In the case of a Brexit, let’s replace British Clearing Houses with FinTech
 

Blockchain model (left) vs. a central clearing house model (right) Source: bullseyebrief.com

In our time, technology is powering new solutions to seemingly distant problems. Facilitating around 1 trillion euros worth of transactions every day, The U.K. and its clearing houses dominate the European OTC (Over The Counter) transaction market. Back in 2011, the European Central Bank considered this a systemic risk, and tried to lower the market share of transactions handled by the U.K. but failed.
 
Part of what the E.U. wanted to hedge is happening through Brexit. Contingent upon the U.K leaving the E.U, all clearing and settlement activities will be forced to go back the continent. Clearing, however, doesn’t have to go from British entities to European ones. In a measure that can be implemented quickly and which will also substantially cut costs, enhance transparency, and boost speed of transactions – the E.U. can use Blockchain technology. 
 
By definition, clearing is the process of matching buyer and seller records to complete an agreed-upon transaction.
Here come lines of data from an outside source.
(** The loop of [validateAutoIncrement]; [None] is the nil error. *)
Fixpoint validateAutoIncrement_loop (schema : list Column) (seen : bool)
    : option error :=
  match schema with
  | [] => None
  | col :: rest =>
      if AutoIncrement col then
        if negb (PrimaryKey col) then
          (* AUTO_INCREMENT col must be a pk *)
          Some ErrInvalidAutoIncCols
        else if is_Some_b (Default col) then
          (* AUTO_INCREMENT col cannot have default *)
          Some ErrInvalidAutoIncCols
        else if seen then
          (* there can be at most one AUTO_INCREMENT col *)
          Some ErrInvalidAutoIncCols
        else validateAutoIncrement_loop rest true
      else validateAutoIncrement_loop rest seen
  end.

Definition validateAutoIncrement (schema : Schema) : option error :=
  validateAutoIncrement_loop schema false.

(* ================================================================== *)
(** * Vocabulary of the statements *)
(* ================================================================== *)

Definition isHashInTuple (e : expr) : bool :=
  match e with HashInTuple _ _ _ _ => true | _ => false end.

(** The candidate kinds [newInMap] hashes. *)
Definition literal_or_tuple (e : expr) : bool :=
  match e with Literal _ | Tuple _ => true | _ => false end.

(** The element evaluates to null. *)
Definition evaluates_nil (row : Row) (el : expr) : bool :=
  match Eval el row with Ok VNil => true | _ => false end.

(** An element that takes part in the scan and does not end it: it
    evaluates to a non-null value that converts and compares unequal. *)
Definition passes_unequal (typ : type) (left : value) (row : Row)
    (el : expr) : Prop :=
  ∃ v rv c, Eval el row = Ok v ∧ isNil v = false ∧ Convert typ v = Ok rv
            ∧ Compare typ left rv = Ok c ∧ c ≠ 0.

(** The comparison type converts a nil and compares it unequal to
    [left]. *)
Definition nil_unequal (typ : type) (left : value) : Prop :=
  ∃ rv c, Convert typ VNil = Ok rv ∧ Compare typ left rv = Ok c ∧ c ≠ 0.

(** The linear scan finds the candidate equal to the converted left
    value [left]. *)
Definition candidate_matches (typ : type) (left : value) (row : Row)
    (el : expr) : bool :=
  match Eval el row with
  | Ok v =>
      match Convert typ v with
      | Ok rv =>
          match Compare typ left rv with
          | Ok cmp => cmp =? 0
          | _ => false
          end
      | _ => false
      end
  | _ => false
  end.

(** What the two evaluators need of a candidate to agree on it: it has
    the column count both of them check for, it evaluates to a non-null
    value, it has a key in the index, it converts and compares, and its
    key is the key of the left value exactly when [Compare] says equal
    (same canonical encoding, no collision of the 64-bit hash). *)
Definition candidate_coherent (lType : type) (leftElems hashElems : Z)
    (left : value) (leftKey : Z) (row : Row) (el : expr) : bool :=
  (NumColumns (expr_Type el) =? leftElems)
  && (NumColumns (Promote (expr_Type el)) =? hashElems)
  && match Eval el row, hashOf el lType with
     | Ok v, Ok key =>
         negb (isNil v)
         && match Convert (Promote lType) v with
            | Ok rv =>
                match Compare (Promote lType) left rv with
                | Ok cmp => Bool.eqb (cmp =? 0) (key =? leftKey)
                | _ => false
                end
            | _ => false
            end
     | _, _ => false
     end.

(** What makes the column at index [i] an offending AUTO_INCREMENT column;
    [seen] tells that an AUTO_INCREMENT column came before the schema. *)
Definition offending (schema : list Column) (seen : bool) (i : nat)
    (col : Column) : Prop :=
  schema !! i = Some col ∧ AutoIncrement col = true ∧
  (PrimaryKey col = false ∨ Default col ≠ None ∨ seen = true ∨
   ∃ j col', j ≠ i ∧ schema !! j = Some col' ∧ AutoIncrement col' = true).

End Engine.

(* ================================================================== *)
(** * Induction principles for expressions and plan nodes *)
(* ================================================================== *)

Section Induction.
Context `{U : Carriers}.

Section ExprInd.
Variable P : expr → Prop.
Hypothesis HLiteral : ∀ l, P (Literal l).
Hypothesis HGetField : ∀ g, P (GetField g).
Hypothesis HTuple : ∀ t, Forall P t → P (Tuple t).
Hypothesis HInTuple : ∀ l r, P l → P r → P (InTuple l r).
Hypothesis HHashInTuple : ∀ l r cmp hasNull, P l → P r → P (HashInTuple l r cmp hasNull).
Hypothesis HOpaque : ∀ op children, Forall P children → P (Opaque op children).

Fixpoint expr_nested_ind (e : expr) : P e :=
  match e with
  | Literal l => HLiteral l
  | GetField g => HGetField g
  | Tuple t =>
      HTuple t ((fix all (l : list expr) : Forall P l :=
                   match l with
                   | [] => Forall_nil_2 P
                   | x :: l' => Forall_cons_2 P x l' (expr_nested_ind x) (all l')
                   end) t)
  | InTuple l r => HInTuple l r (expr_nested_ind l) (expr_nested_ind r)
  | HashInTuple l r cmp hasNull =>
      HHashInTuple l r cmp hasNull (expr_nested_ind l) (expr_nested_ind r)
  | Opaque op children =>
      HOpaque op children
        ((fix all (l : list expr) : Forall P l :=
            match l with
            | [] => Forall_nil_2 P
            | x :: l' => Forall_cons_2 P x l' (expr_nested_ind x) (all l')
            end) children)
  end.
End ExprInd.

Section NodeInd.
Variable P : node → Prop.
Hypothesis HFilter : ∀ e child, P child → P (Filter e child).
Hypothesis HOther : ∀ op children, Forall P children → P (OtherNode op children).

Fixpoint node_nested_ind (n : node) : P n :=
  match n with
  | Filter e child => HFilter e child (node_nested_ind child)
  | OtherNode op children =>
      HOther op children
        ((fix all (l : list node) : Forall P l :=
            match l with
            | [] => Forall_nil_2 P
            | x :: l' => Forall_cons_2 P x l' (node_nested_ind x) (all l')
            end) children)
  end.
End NodeInd.
End Induction.

(* ================================================================== *)
(** * sql/plan: errorHandlerIter *)
(* ================================================================== *)

Section ErrorHandler.
(** [R]: rows; [St]: the state of the child iterator; [W]: whatever the
    handler callback acts on. *)
Context {R St W : Type}.

(** [sql.RowIter]: [Next] returns a row and an error ([None] is nil) and
    advances the iterator. *)
Record RowIter : Type := { RowIter_Next : St → (R * option error) * St }.

Definition ErrorHandlerFunc : Type := error → W → W.

Record errorHandlerIter : Type := {
  childIter : RowIter;
  handlerFunc : ErrorHandlerFunc;
}.

(** [err == io.EOF] *)
Definition isEOF (err : option error) : bool :=
  match err with Some EOF => true | _ => false end.

(** [errorHandlerIter.Next] *)
Definition errorHandlerIter_Next (e : errorHandlerIter) (st : St * W)
    : (R * option error) * (St * W) :=
  let '(row, err, s') := RowIter_Next (childIter e) (fst st) in
  if isEOF err then (row, err, (s', snd st))
  else
    match err with
    | Some err' => (row, None, (s', handlerFunc e err' (snd st)))
    | None => (row, None, (s', snd st))
    end.
End ErrorHandler.
Arguments RowIter : clear implicits.
Arguments errorHandlerIter : clear implicits.

(* ================================================================== *)
(** * Shapes of expressions and plans *)
(* ================================================================== *)

Section Coverage.
Context `{U : Carriers} `{ST : !SqlType} `{OE : !OpaqueExpr}.

(** A field reference occurs in the expression (itself or a descendant
    through [Children]). *)
Fixpoint has_GetField (e : expr) : bool :=
  match e with
  | Literal _ => false
  | GetField _ => true
  | Tuple t => existsb has_GetField t
  | InTuple l r | HashInTuple l r _ _ => has_GetField l || has_GetField r
  | Opaque _ children => existsb has_GetField children
  end.

(** A membership predicate, plain or hashed, occurs in the expression. *)
Fixpoint has_In (e : expr) : bool :=
  match e with
  | Literal _ | GetField _ => false
  | Tuple t => existsb has_In t
  | InTuple _ _ | HashInTuple _ _ _ _ => true
  | Opaque _ children => existsb has_In children
  end.

(** A filter of the plan holds a membership predicate. *)
Fixpoint plan_has_In (n : node) : bool :=
  match n with
  | Filter e child => has_In e || plan_has_In child
  | OtherNode _ children => existsb plan_has_In children
  end.

(** No plain [InTuple] of the expression has a left operand of a kind
    [applyHashIn] hashes. *)
Fixpoint fully_hashed (e : expr) : bool :=
  match e with
  | Literal _ | GetField _ => true
  | Tuple t => forallb fully_hashed t
  | InTuple l r => negb (hashable_left l) && fully_hashed l && fully_hashed r
  | HashInTuple l r _ _ => fully_hashed l && fully_hashed r
  | Opaque _ children => forallb fully_hashed children
  end.

(** The positions of the row that the field references of the expression
    address, in the order [TransformUp] visits them. *)
Fixpoint field_refs (e : expr) : list nat :=
  match e with
  | Literal _ => []
  | GetField g => [fieldIndex g]
  | Tuple t => concat (map field_refs t)
  | InTuple l r | HashInTuple l r _ _ => field_refs l ++ field_refs r
  | Opaque _ children => concat (map field_refs children)
  end.

(** A Literal, or a Tuple whose elements are all Literals. *)
Definition literal_only (e : expr) : bool :=
  match e with
  | Literal _ => true
  | Tuple t => forallb (λ c, match c with Literal _ => true | _ => false end) t
  | _ => false
  end.

(** Every [HashInTuple] of the expression carries the index and the flag
    that [NewHashInTuple] builds for its own operands. *)
Fixpoint index_consistent (e : expr) : Prop :=
  match e with
  | Literal _ | GetField _ => True
  | Tuple t => foldr (λ c P, index_consistent c ∧ P) True t
  | InTuple l r => index_consistent l ∧ index_consistent r
  | HashInTuple l r cmp hasNull =>
      NewHashInTuple l r = Ok (HashInTuple l r cmp hasNull)
      ∧ index_consistent l ∧ index_consistent r
  | Opaque _ children => foldr (λ c P, index_consistent c ∧ P) True children
  end.

(** The same for every filter of a plan. *)
Fixpoint plan_consistent (n : node) : Prop :=
  match n with
  | Filter e child => index_consistent e ∧ plan_consistent child
  | OtherNode _ children => foldr (λ c P, plan_consistent c ∧ P) True children
  end.

(** The expression with every [HashInTuple] replaced by the [InTuple]
    over the same operands. *)
Fixpoint without_index (e : expr) : expr :=
  match e with
  | Literal _ | GetField _ => e
  | Tuple t => Tuple (map without_index t)
  | InTuple l r | HashInTuple l r _ _ =>
      InTuple (without_index l) (without_index r)
  | Opaque op children => Opaque op (map without_index children)
  end.

(** The bytes [hashOfTuple] writes for converted column values. *)
Definition tupleInput (converted : list value) : list byte :=
  concat (map hashInput converted).
End Coverage.

(* ================================================================== *)
(** * sql/analyzer: validateIndexes and validateCreateTable *)
(* ================================================================== *)

Section CreateTable.
Context `{U : Carriers}.
(** [strings.ToLower] *)
Variable ToLower : string → string.

(** [sql.IndexColumn], [plan.IndexDefinition] and [plan.TableSpec], the
    fields read here. *)
Record IndexColumn : Type := { IndexColumn_Name : string }.
Record IndexDefinition : Type := {
  IndexName : string;
  Columns : list IndexColumn;
}.
Record TableSpec : Type := {
  TableSpec_Schema : Schema;
  IdxDefs : list IndexDefinition;
}.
The underlying technology of Bitcoin, Blockchain, serves a similar purpose.  Through cryptographically secured methods, the Blockchain gives every new transaction (block) a stamp that links it to all previous transactions (chain) and so on. And because there is no central authority to maintain such a ledger, The Block Chain is maintained by the parties (computers) that use it, the latter are called “nodes”.  For example, every transaction that has ever occurred in the 7-year history of Bitcoin can be found and traced back, and the IDs of the buyer and seller identified, without referring to any central or intermediary organization. 
 
Similar implementations are already being applied, startups like Counterparty bypass clearing and allow users to manage assets and exchange them through a BlockChain. All E.U. officials would need to do, on a practical level, is to replicate these models. 
 
Questions may rise about scalability but the quickest look into the Blockchain refers to Bitcoin, which once went from a market capitalization of $0 to $14 billion, and a daily transaction volume of 0 to around $6 million USD at its peak (source blockchain.info).
 
Most shifts in international transaction mechanisms happened through political shocks: WWI gave us Bretton Woods and Nixon cancelling the dollar’s gold convertibility gave us today’s floating exchange rates system. A Brexit could be an opportunity to introduce the world to a new era of decentralized asset management, powering increased speed and transparency at a fraction of today’s costs, cancelling all together the role of clearing houses.